The soak the rich story seems like it should be a winner since it is the always popular free lunch message. For some reason it just doesn’t seem to resonate.
September 14, 2007 5:05 PM | Reply | Permalink
I agree to some extent.
It's not worth pouring too much energy into it. As you say, conservative think tanks will make more. Besides, people have gotten hip to it.
September 15, 2007 1:23 AM | Reply | Permalink
I fly into National airport on a regular basis and to this day I refuse to refer to it as Reagan airport.
Norquist also lead a campaign to put Reagan on the $10 bill.
September 15, 2007 1:49 PM | Reply | Permalink
Other than Nancy would probably kill Norquist for it, he'd contract with the Lenin's Tomb staff to create an equivalent in Lafayette Park.

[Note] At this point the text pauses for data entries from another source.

(* ===== verification/CollectionWorkerSafety.v ===== *)
(** * Safety and progress of the content collection worker

    Every sweep is a sequence of database operations; a worker that passed its
    startup gate never collects what was stored before; a completed sweep
    accounts for every candidate of its page; and on a quiet database one
    cycle of sweeps collects every event that nothing retains. *)

From S2P Require Import Prelude.
From S2P Require Import Json.
From S2P Require Import Delivery.
From S2P Require Import Store.
From S2P Require Import Attachments.
From S2P Require Import Events.
From S2P Require Import ContentStore.
From S2P Require Import Ingress.
From S2P Require Import IngressProofs.
From S2P Require Import ContentGrants.
From S2P Require Import Retention.
From S2P Require Import ContentSteps.
From S2P Require Import ContentSafety.
From S2P Require Import IngressSafety.
From S2P Require Import RetentionSafety.
From S2P Require Import RetentionPaging.
From S2P Require Import CollectionWorker.

Open Scope string_scope.
Open Scope list_scope.
Open Scope Z_scope.

(** A record that is not looked for does not change what is found. *)
Lemma find_app_other {A} (f : A -> bool) l x : f x = false -> List.find f (l ++ [x]) = List.find f l.
Proof. intros Hx. induction l as [|y l IH]; simpl; [by rewrite Hx|]. by rewrite IH. Qed.

Section safety.
Context (sha256 : string -> string) (json_loads : string -> option json).
Context (policy : ContentRetentionPolicy).

Abbreviation content_steps := (rtc (content_step sha256)).
Abbreviation call := (call sha256 json_loads).
Abbreviation ensure := (ensure_activation_epoch sha256 json_loads policy).
Abbreviation examine := (examine sha256 json_loads policy).
Abbreviation sweep_epoch := (sweep_epoch sha256 json_loads policy).
Abbreviation sweep := (sweep sha256 json_loads policy).
Abbreviation iteration := (loop_iteration sha256 json_loads policy).

(** ** Sweeps are sequences of operations *)

Lemma call_steps {A} env k (f : cdb -> result exc A * cdb) c :
  content_ok sha256 c -> (forall c, content_ok sha256 c -> content_steps c (f c).2) ->
  content_steps c (call env k f c).2.
Proof.
  intros Hok Hf. pose proof (cexec_steps sha256 json_loads (sr_others env k) c Hok) as Hs.
  unfold CollectionWorker.call. cbv zeta. case_match; [exact Hs|].
  etrans; [exact Hs|]. specialize (Hf _ (content_steps_ok _ _ _ Hs Hok)).
  by destruct (f _) as [[a|e] c'].
Qed.

(** What a call leaves behind, for a destructed call. *)
Lemma call_steps' {A} env k (f : cdb -> result exc A * cdb) c r c' :
  call env k f c = (r, c') -> content_ok sha256 c ->
  (forall c, content_ok sha256 c -> content_steps c (f c).2) -> content_steps c c'.
Proof. intros H Hok Hf. pose proof (call_steps env k f c Hok Hf) as Hs. by rewrite H in Hs. Qed.

Lemma ensure_steps env w c : content_ok sha256 c -> content_steps c (ensure env w c).2.
Proof.
  intros Hok. unfold ensure_activation_epoch. cbv zeta.
  destruct (call env LatestEpoch _ c) as [[[e|]|x] c1] eqn:E1;
    (assert (content_steps c c1) as H1 by (eapply call_steps'; [exact E1|done|done]));
    [| |exact H1].
  - destruct (wk_startup_checked w); [by repeat case_match|]. case_match; [done|].
    destruct (call env OpenEpoch _ c1) as [[e'|x] c2] eqn:E2;
      (assert (content_steps c1 c2) as H2
        by (eapply call_steps'; [exact E2|by eapply content_steps_ok|intros; apply open_epoch_steps]));
      [repeat case_match|]; simpl; by etrans.
  - destruct (call env OpenEpoch _ c1) as [[e'|x] c2] eqn:E2;
      (assert (content_steps c1 c2) as H2
        by (eapply call_steps'; [exact E2|by eapply content_steps_ok|intros; apply open_epoch_steps]));
      simpl; by etrans.
Qed.

Lemma examine_steps env n ids refusals outcome w c :
  content_ok sha256 c -> content_steps c (examine env n ids refusals outcome w c).2.
Proof.
  revert refusals outcome w c. induction ids as [|id ids IH]; intros refusals outcome w c Hok; [done|].
  simpl. case_match; [done|].
  destruct (call env (CollectEvent id) _ c) as [r c1] eqn:E.
  assert (content_steps c c1) as H1
    by (eapply call_steps'; [exact E|done|intros; apply collect_steps]).
  assert (content_ok sha256 c1) as Hok1 by (by eapply content_steps_ok).
  destruct r as [x|[|[]]]; simpl; try exact H1; [by etrans; [|apply IH]|].
  case_match; simpl; [exact H1|]. by etrans; [|apply IH].
Qed.

Lemma sweep_epoch_steps env e w c : content_ok sha256 c -> content_steps c (sweep_epoch env e w c).2.
Proof.
  intros Hok. unfold CollectionWorker.sweep_epoch. cbv zeta.
  destruct (call env Heartbeat _ c) as [r2 c2] eqn:E2.
  assert (content_steps c c2) as H2
    by (eapply call_steps'; [exact E2|done|intros; apply heartbeat_steps]).
  destruct r2 as [[]|[|[]]]; simpl; try exact H2.
  destruct (call env CandidatesPage _ c2) as [r3 c3] eqn:E3.
  assert (content_ok sha256 c2) as Hok2 by (by eapply content_steps_ok).
  assert (content_steps c2 c3) as H3 by (eapply call_steps'; [exact E3|done|done]).
  assert (content_steps c c3) as H13 by (by etrans).
  destruct r3 as [page|x]; simpl; [|exact H13].
  assert (content_ok sha256 c3) as Hok3 by (by eapply content_steps_ok).
  match goal with |- context [examine env ?n ?ids ?r ?o ?w2 c3] =>
    pose proof (examine_steps env n ids r o w2 c3 Hok3) as H4;
    destruct (examine env n ids r o w2 c3) as [[[[] o4] w4] c4] end; simpl in *; by etrans.
Qed.

Lemma sweep_steps env w c : content_ok sha256 c -> content_steps c (sweep env w c).2.
Proof.
  intros Hok. unfold CollectionWorker.sweep. case_match; [done|].
  pose proof (ensure_steps env w c Hok) as H1.
  destruct (ensure env w c) as [[[[e|]|x] w1] c1]; simpl in *; try exact H1.
  etrans; [exact H1|]. apply sweep_epoch_steps. by eapply content_steps_ok.
Qed.

Lemma iteration_steps env w c : content_ok sha256 c -> content_steps c (iteration env w c).2.
Proof.
  intros Hok. pose proof (sweep_steps env w c Hok) as H. unfold loop_iteration.
  by destruct (sweep env w c) as [[[[]|[|]] ?] ?].
Qed.

(** ** Nothing that is protected is collected *)

Definition not_collecting (op : content_op) : bool :=
  match op with CCollect _ _ _ _ _ => false | _ => true end.

(** Nothing but the worker collects. *)
Definition sole_collector (env : surroundings) : Prop :=
  forall k, Forall (fun op => not_collecting op = true) (sr_others env k).

Lemma cexec_log ops c :
  content_ok sha256 c -> Forall (fun op => not_collecting op = true) ops ->
  collection_log (cexec sha256 json_loads ops c) = collection_log c.
Proof.
  intros Hok Hops. revert c Hok. induction Hops as [|op ops Hop Hops IH]; intros c Hok; [done|].
  simpl. rewrite IH by (by eapply content_steps_ok; [apply (cstep_steps (strict := true))|]).
  destruct (storing op) eqn:Es; [|by apply (step_same sha256 json_loads collection_log)].
  destruct op; try done. simpl.
  destruct (admit_ingress_outcomes sha256 a now c Hok) as [e|r Hr Hin He|r plan]; try done.
  unfold repaired. by case_match.
Qed.

(** An instant at or before the current admission boundary. *)
Definition protected (c : cdb) (t : instant) : Prop := boundary_le (Some t) (boundary c).

Lemma protected_steps c c' t : content_steps c c' -> protected c t -> protected c' t.
Proof. unfold protected. intros H Hp. etrans; [exact Hp|]. apply ce_boundary. by eapply content_steps_evolves. Qed.

Lemma event_row_steps c c' (r : EventRow) :
  content_steps c c' -> r ∈ event_rows c -> r ∈ event_rows c'.
Proof.
  intros H Hr. destruct (ce_event_rows _ _ (content_steps_evolves _ _ _ H)) as [k ->]. set_solver.
Qed.

Lemma open_protects by_ now c e c' (r : EventRow) :
  open_retention_epoch by_ now c = (Ok e, c') -> r ∈ event_rows c -> protected c' (ew_created_at r).
Proof.
  unfold open_retention_epoch. case_match; [done|]. intros [= <- <-] Hr t [= <-].
  destruct (max_admission_ge c r Hr) as (m & Hm & Hle).
  destruct (next_watermark_ge (max_admission c) (latest_retention_epoch c ≫= ep_watermark)) as [_ Hw].
  destruct (Hw m Hm) as (b & Hb & Hle'). exists b. unfold boundary, latest_retention_epoch at 1. simpl.
  rewrite last_snoc. simpl. split; [exact Hb|lia].
Qed.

Seriously, I am utterly amazed that the costs of Norquist's campaign, to say nothing of where the funds will come from for this, haven't been routinely thrown back at him. There's no question that there has been a renaming of Federal facilities, and renaming -- especially if it affects printed documents, road signs, and the like -- is surprisingly expensive.
--
Howard
*equal opportunity offense to both extremes*
"Those who cannot remember the past are condemned to repeat it" [George Santayana]
September 15, 2007 3:06 PM | Reply | Permalink
September 15, 2007 8:08 PM | Reply | Permalink
I can't see a serious argument that the Republican focus on tax cuts has been on balance a good thing.
Almost all of our ills are due to a systematic refusal to spend the people's money for the benefit of the people. Healthcare, education, infrastructure -- you name it, if it's a problem for us today, it's because of the Republican focus on low taxes.
I really don't understand the focus on low taxes as anything other than a marketing ploy. If the government is ingerently unable to be efficient with the people's money, than why tax at all? And if the problem is that there is inefficiency in government, then why isn't the answer to fix the inefficiency? (It's not like there aren't wild inefficiencies in the private sector, and no one wants to drown it in a bathtub.)
I agree this is a serious modern conservative -- I think it shows the paucity of their so-called ideology that this level of analysis is considered "above average."